European Union does not rule out leaving tax rules suspended in 2023 by Ukraine

The European Commission (EC) will evaluate in the spring whether it goes ahead with its plan to reactivate the European fiscal discipline rules in 2023, since it expects that the Russian invasion of Ukraine will slow down its economic recovery after the pandemic, although it does not foresee that make it “derail”.

The Community Executive presented this Wednesday its preliminary budgetary policy guidelines for the countries of the European Union (EU) for 2023, in which it advocates initiating a “gradual fiscal adjustment” to guarantee the sustainability of a debt that skyrocketed by COVID-19, but warns that policies will have to adapt to the “uncertain” economic situation.

Although it is early to anticipate the impact that the Russian invasion of Ukraine will have on the EU, which has economically sanctioned Moscow, “the attack will probably negatively impact growth”, advanced the European Commissioner for the Economy, Paolo Gentiloni, in the presentation of the document.

Among the risk factors he cited the impact on financial markets, “more persistent” supply chain bottlenecks, pressure on energy prices and the impact on consumer confidence.

“This combination of factors and risk will likely weigh significantly on the economic expansion in the EU, but without derailing it,” Gentiloni said, referring to growth that Brussels estimated at 4% for this year in early February.

With these forecasts in hand, Brussels planned to stop applying the safeguard clause next year by which the deficit and debt control rules were frozen in 2020 to allow it to respond with enormous public spending to the pandemic, but the situation in Ukraine could force a reconsideration of the strategy.

“Given the current uncertainty, we will reassess the planned deactivation of the safeguard clause in 2023,” Gentiloni said, adding that this analysis will be carried out based on the spring economic forecasts published by the Commission in May to see the economic impact of the crisis.

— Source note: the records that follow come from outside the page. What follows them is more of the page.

Lemma storeByte_constant_zext (fuel : nat) (k : Z) (value byte : Expr)
    (a : Array) :
  0 <= k < ArraySize a -> newZExtExpr fuel value Width8 = Ok byte ->
  storeByte fuel (Const k 64) value a =
    (Ok tt, mkArray (ArrayID a) (ArraySize a)
              (Update (Const k 64) byte (removeUpdates k (ArrayUpdates a)))).
Proof.
  intros Hk Hv. unfold storeByte, NewArrayUpdate.
  cbn [ExprWidth Const Width Value].
  replace (64 =? 64) with true by reflexivity. cbn [assert bind].
  destruct (Z.ltb_spec k (ArraySize a)) as [_ | Hge]; [| lia].
  cbn [assert bind].
  rewrite (newZExtExpr_same fuel (Const k 64) 64) by reflexivity.
  cbn [bind]. rewrite Hv. reflexivity.
Qed.

(** A value of one bit is written as the byte that [newZExtExpr] makes of
    it and read back as the lowest bit of that byte. *)
Lemma bool_round_trip (fuel : nat) (a : Array) (offset : Z) (value byte : Expr)
    (isLittleEndian : bool) :
  0 <= offset < ArraySize a -> ExprWidth value = 1 ->
  newZExtExpr (S fuel) value Width8 = Ok byte ->
  exists a',
    Store (S fuel) a (Const offset 64) value isLittleEndian = Ok a' /\
    Select (S fuel) a' (Const offset 64) 1 isLittleEndian =
      (e <- NewExtractExpr (S fuel) byte 0 WidthBool ;; Ok (Some e)).
Proof.
  intros Ho Hw Hbyte. destruct a as [id size upd]. cbn [ArraySize] in Ho.
  exists (mkArray id size
            (Update (Const offset 64) byte (removeUpdates offset upd))).
  split.
  - unfold Store. rewrite newZExtExpr_same by reflexivity. cbn [bind].
    rewrite Hw. cbn [Z.gtb Z.compare assert bind Z.eqb Pos.eqb].
    rewrite (storeByte_constant_zext (S fuel) offset value byte);
      [reflexivity | exact Ho | exact Hbyte].
  - unfold Select. cbn [Z.gtb Z.compare assert bind].
    rewrite newZExtExpr_same by reflexivity. cbn [bind Z.eqb Pos.eqb].
    rewrite selectByte_head. reflexivity.
Qed.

“Inevitably, our sanctions (on Moscow) will have negative implications for the economy, but it is a price worth paying to defend democracy and peace,” added the vice president of the Community Executive, Valdis Dombrovskis.

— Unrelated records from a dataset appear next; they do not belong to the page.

(* ===== verification/External.v ===== *)
(** * The crates the program calls

    [alloy_rlp], the Keccak-256 of [revm_primitives] and the constant of
    [alloy_trie] are not part of the repository.  The class [Crates] has one
    member per item the MPT code uses, and [CratesOk] the documented behaviour
    the proofs rely on.  Containers of other crates ([smallvec], [bumpalo],
    [bytes]) only hold bytes, and a slice of them is a list. *)

From S2P Require Import Prelude.

(** [B256]: 32 bytes. *)
Abbreviation B256 := bytes.

(** [alloy_rlp::PayloadView]: a string payload, or the items of a list, each
    with its own header. *)
Inductive PayloadView : Type :=
  | StringView (payload : bytes)
  | ListView (items : list bytes).

(** The largest payload length the laws below speak of: lengths that fit a
    32-bit [usize]. *)
Definition usize_bound : N := 4294967296.
Definition fits_usize (n : nat) : Prop := (N.of_nat n < usize_bound)%N.

Class Crates : Type := {
  (** [alloy_rlp::Error], and the variant the program constructs *)
  rlp_error : Type;
  UnexpectedLength : rlp_error;
  (** [alloy_rlp::EMPTY_STRING_CODE] *)
  EMPTY_STRING_CODE : u8;
  (** [Header { list, payload_length }.encode(out)]: the bytes written *)
  header_encode : bool → nat → bytes;
  (** [alloy_rlp::length_of_length] *)
  length_of_length : nat → nat;
  (** [Header::decode(&mut buf)]: list flag, payload length, advanced buffer *)
  header_decode : bytes → outcome rlp_error (bool * nat * bytes);
  (** [Header::decode_bytes(&mut buf, is_list)]: payload, advanced buffer *)
  header_decode_bytes : bytes → bool → outcome rlp_error (bytes * bytes);
  (** [Header::decode_raw(&mut buf)]: payload view, advanced buffer *)
  header_decode_raw : bytes → outcome rlp_error (PayloadView * bytes);
  (** [<[u8] as Encodable>::encode] and [::length] *)
  slice_encode : bytes → bytes;
  slice_length : bytes → nat;
  (** [revm_primitives::keccak256] *)
  keccak256 : bytes → B256;
  (** [alloy_trie::EMPTY_ROOT_HASH] *)
  EMPTY_ROOT_HASH : B256;
}.

(** One RLP item: a string, or a list of items. *)
Inductive rlp_item `{Crates} : bytes → Prop :=
  | rlp_string b : fits_usize (length b) → rlp_item (slice_encode b)
  | rlp_list items :
      Forall rlp_item items → fits_usize (length (concat items)) →
      rlp_item (header_encode true (length (concat items)) ++ concat items).

Class CratesOk `{Crates} : Prop := {
  EMPTY_STRING_CODE_value : EMPTY_STRING_CODE = 0x80%N;
  (** a header is as long as [length_of_length] says *)
  header_encode_length l n : length (header_encode l n) = length_of_length n;
  (** ... and the header of a payload of at most 55 bytes is one byte *)
  length_of_length_short n : n ≤ 55 → length_of_length n = 1;
  (** decoding a list header gives its flag and length back and leaves the payload *)
  header_decode_list n rest :
    fits_usize n → n ≤ length rest →
    header_decode (header_encode true n ++ rest) = Ok (true, n, rest);
  (** an encoded string decodes to its length and leaves the string *)
  header_decode_string b rest :
    fits_usize (length b) →
    header_decode (slice_encode b ++ rest) = Ok (false, length b, b ++ rest);
  (** decoding advances the buffer, never past a payload it announced *)
  header_decode_advances buf l n rest :
    header_decode buf = Ok (l, n, rest) →
    ∃ header, buf = header ++ rest ∧ n ≤ length rest ∧ 1 ≤ length header + n;
  slice_length_encode b : slice_length b = length (slice_encode b);
  (** a string of at most 55 bytes, other than one byte, has a one-byte header *)
  slice_encode_short b :
    length b ≤ 55 → length b ≠ 1 →
    slice_encode b = (0x80 + N.of_nat (length b))%N :: b;
  (** a byte below 0x80 is its own encoding *)
  slice_encode_byte b : (b < 0x80)%N → slice_encode [b] = [b];
  header_decode_bytes_string b rest :
    fits_usize (length b) →
    header_decode_bytes (slice_encode b ++ rest) false = Ok (b, rest);
  header_decode_raw_string b rest :
    fits_usize (length b) →
    header_decode_raw (slice_encode b ++ rest) = Ok (StringView b, rest);
  header_decode_raw_list items rest :
    Forall rlp_item items → fits_usize (length (concat items)) →
    header_decode_raw
      (header_encode true (length (concat items)) ++ concat items ++ rest)
    = Ok (ListView items, rest);
  keccak256_length b : length (keccak256 b) = 32;
  keccak256_u8 b : Forall is_u8 (keccak256 b);
  (** the root of the empty trie is the hash of the empty string's encoding *)
  EMPTY_ROOT_HASH_value : EMPTY_ROOT_HASH = keccak256 [EMPTY_STRING_CODE];
}.

(** No two of the listed inputs have the same Keccak-256 hash. *)
Definition no_collision `{Crates} (inputs : list bytes) : Prop :=
  ∀ x y, x ∈ inputs → y ∈ inputs → keccak256 x = keccak256 y → x = y.

Section laws.
Context `{CratesOk}.

Lemma slice_encode_nil : slice_encode [] = [EMPTY_STRING_CODE].
Proof.
  rewrite slice_encode_short, EMPTY_STRING_CODE_value by (simpl; lia). done.
Qed.

Lemma slice_encode_B256 d :
  length d = 32 → slice_encode d = (EMPTY_STRING_CODE + 32)%N :: d.
Proof.
  intros Hd. rewrite slice_encode_short, EMPTY_STRING_CODE_value by lia.
  by rewrite Hd.
Qed.

Lemma EMPTY_ROOT_HASH_length : length EMPTY_ROOT_HASH = 32.
Proof. rewrite EMPTY_ROOT_HASH_value. apply keccak256_length. Qed.

Lemma fits_small n : n < 1000 → fits_usize n.
Proof. intros. unfold fits_usize, usize_bound. lia. Qed.

(** Decoding determines the encoded list and the bytes after it. *)
Lemma list_encode_inj p q r s :
  fits_usize (length p) → fits_usize (length q) →
  header_encode true (length p) ++ p ++ r = header_encode true (length q) ++ q ++ s →
  p = q ∧ r = s.
Proof.
  intros Hp Hq Heq.
  assert (header_decode (header_encode true (length p) ++ p ++ r)
          = Ok (true, length p, p ++ r)) as H1.
  { apply header_decode_list; [done|]. rewrite length_app. lia. }
  rewrite Heq, header_decode_list in H1; [|done|rewrite length_app; lia].
  injection H1 as Hlen Happ. symmetry in Happ. by apply app_inj_1 in Happ.
Qed.

Lemma slice_encode_inj p q r s :
  fits_usize (length p) → fits_usize (length q) →
  slice_encode p ++ r = slice_encode q ++ s → p = q ∧ r = s.
Proof.
  intros Hp Hq Heq.
  pose proof (header_decode_string p r Hp) as H1.
  pose proof (header_decode_string q s Hq) as H2.
  rewrite Heq, H2 in H1. injection H1 as Hlen Happ.
  symmetry in Happ. by apply app_inj_1 in Happ.
Qed.

(** A string is never read as a list. *)
Lemma slice_list_disjoint p q r s :
  fits_usize (length p) → fits_usize (length q) →
  slice_encode p ++ r ≠ header_encode true (length q) ++ q ++ s.
Proof.
  intros Hp Hq Heq.
  pose proof (header_decode_string p r Hp) as H1.
  rewrite Heq, header_decode_list in H1; [done|done|rewrite length_app; lia].
Qed.

Lemma slice_encode_nonempty b : fits_usize (length b) → 1 ≤ length (slice_encode b).
Proof.
  intros Hb. pose proof (header_decode_string b [] Hb) as Hd.
  rewrite !app_nil_r in Hd. apply header_decode_advances in Hd as (h & He & Hn & Hl).
  rewrite He, length_app. lia.
Qed.
End laws.

#[export] Hint Extern 2 (fits_usize _) => (apply fits_small; cbn; lia) : reth.
#[export] Hint Resolve keccak256_length EMPTY_ROOT_HASH_length : reth.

Against this background, the guidelines published today by the Community Executive call to continue closely coordinating the fiscal policies of the Twenty-seven in 2023 and to guarantee the sustainability of the debt through a “gradual” fiscal adjustment, combined with investments and reforms that promote sustainable growth.

The fiscal strategies, the Commission points out, should take into account the support that the States will receive from the post-pandemic recovery fund of 800,000 million euros and be differentiated depending on the situation of each country.

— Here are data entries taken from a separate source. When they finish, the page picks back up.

(* ===== verification/TrieHash.v ===== *)
(** * Encodings and hashes of tries

    The RLP encoding of a node, its reference in the parent, and the root hash,
    as functions of the tree.  [MptHash.v] shows that the cached and
    scratch-buffer computations of the arena give these values. *)

From S2P Require Import Prelude External Node Hp Mpt Trie.

Section hashes.
Context `{Crates}.

(** A node reference as it stands in the parent's encoding. *)
Definition ref_bytes (r : NodeRef) : bytes :=
  match r with
  | BytesRef slice => slice
  | DigestRef digest => (EMPTY_STRING_CODE + 32)%N :: digest
  end.

Definition list_rlp (payload : bytes) : bytes :=
  header_encode true (length payload) ++ payload.

(** The reference of a node with encoding [rlp]. *)
Definition reference_with (rlp : bytes) (t : trie) : NodeRef :=
  match t with
  | TNull => BytesRef [EMPTY_STRING_CODE]
  | TDigest d => DigestRef d
  | _ => if decide (length rlp < 32) then BytesRef rlp else DigestRef (keccak256 rlp)
  end.

Fixpoint trie_rlp (t : trie) : bytes :=
  match t with
  | TNull => [EMPTY_STRING_CODE]
  | TDigest d => slice_encode d
  | TLeaf path value => list_rlp (slice_encode path ++ slice_encode value)
  | TExtension path c =>
      list_rlp (slice_encode path ++ ref_bytes (reference_with (trie_rlp c) c))
  | TBranch cs =>
      list_rlp
        (concat (map (λ o, match o with
                           | Some c => ref_bytes (reference_with (trie_rlp c) c)
                           | None => [EMPTY_STRING_CODE]
                           end) cs)
         ++ [EMPTY_STRING_CODE])
  end.

Definition trie_ref (t : trie) : NodeRef := reference_with (trie_rlp t) t.

Definition slot_bytes (o : option trie) : bytes :=
  match o with Some c => ref_bytes (trie_ref c) | None => [EMPTY_STRING_CODE] end.

Definition trie_hash (t : trie) : B256 :=
  match t with
  | TNull => EMPTY_ROOT_HASH
  | _ => match trie_ref t with
         | DigestRef d => d
         | BytesRef slice => keccak256 slice
         end
  end.

(** The payload under the node's list header. *)
Definition trie_payload (t : trie) : bytes :=
  match t with
  | TNull | TDigest _ => []
  | TLeaf path value => slice_encode path ++ slice_encode value
  | TExtension path c => slice_encode path ++ ref_bytes (trie_ref c)
  | TBranch cs => concat (slot_bytes <$> cs) ++ [EMPTY_STRING_CODE]
  end.

Lemma trie_rlp_list t :
  match t with
  | TNull => trie_rlp t = [EMPTY_STRING_CODE]
  | TDigest d => trie_rlp t = slice_encode d
  | _ => trie_rlp t = list_rlp (trie_payload t)
  end.
Proof. by destruct t. Qed.

Context `{!CratesOk}.

Lemma trie_ref_digest_length t d : well_formed t → trie_ref t = DigestRef d → length d = 32.
Proof.
  intros Hwf Ht. destruct Hwf; cbn in Ht; repeat case_decide; simplify_eq; auto with reth.
Qed.

Lemma trie_hash_length t : well_formed t → length (trie_hash t) = 32.
Proof.
  intros Hwf. unfold trie_hash. destruct (trie_ref t) as [s|d] eqn:Hr.
  - destruct t; auto with reth.
  - apply trie_ref_digest_length in Hr; [|done]. destruct t; auto with reth.
Qed.

Lemma list_rlp_length payload : length (list_rlp payload) = length_of_length (length payload) + length payload.
Proof. unfold list_rlp. by rewrite length_app, header_encode_length. Qed.
End hashes.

Highly indebted member states “should start a gradual debt reduction”, limiting the increase in spending and undertaking a fiscal adjustment in 2023, without taking into account contributions from the recovery fund or other transfers from the EU, says the Commission.

The adjustment is not so urgent for those with medium or low levels of debt, to whom Brussels recommends reinforcing investments for the ecological and digital transition, having a “neutral” fiscal position.

The Commission warns, in any case, that “a consolidation that is too abrupt could have a negative impact on growth” and calls for financing “high-quality” investments favorable to growth with national budgets.

These recommendations will be adapted as the situation evolves and, at the latest, in May in order for the governments to prepare their budgets for 2023.

In parallel, the Commission continues to work on the reform of fiscal rules with the aim of reaching a consensus among the Twenty-seven before next year.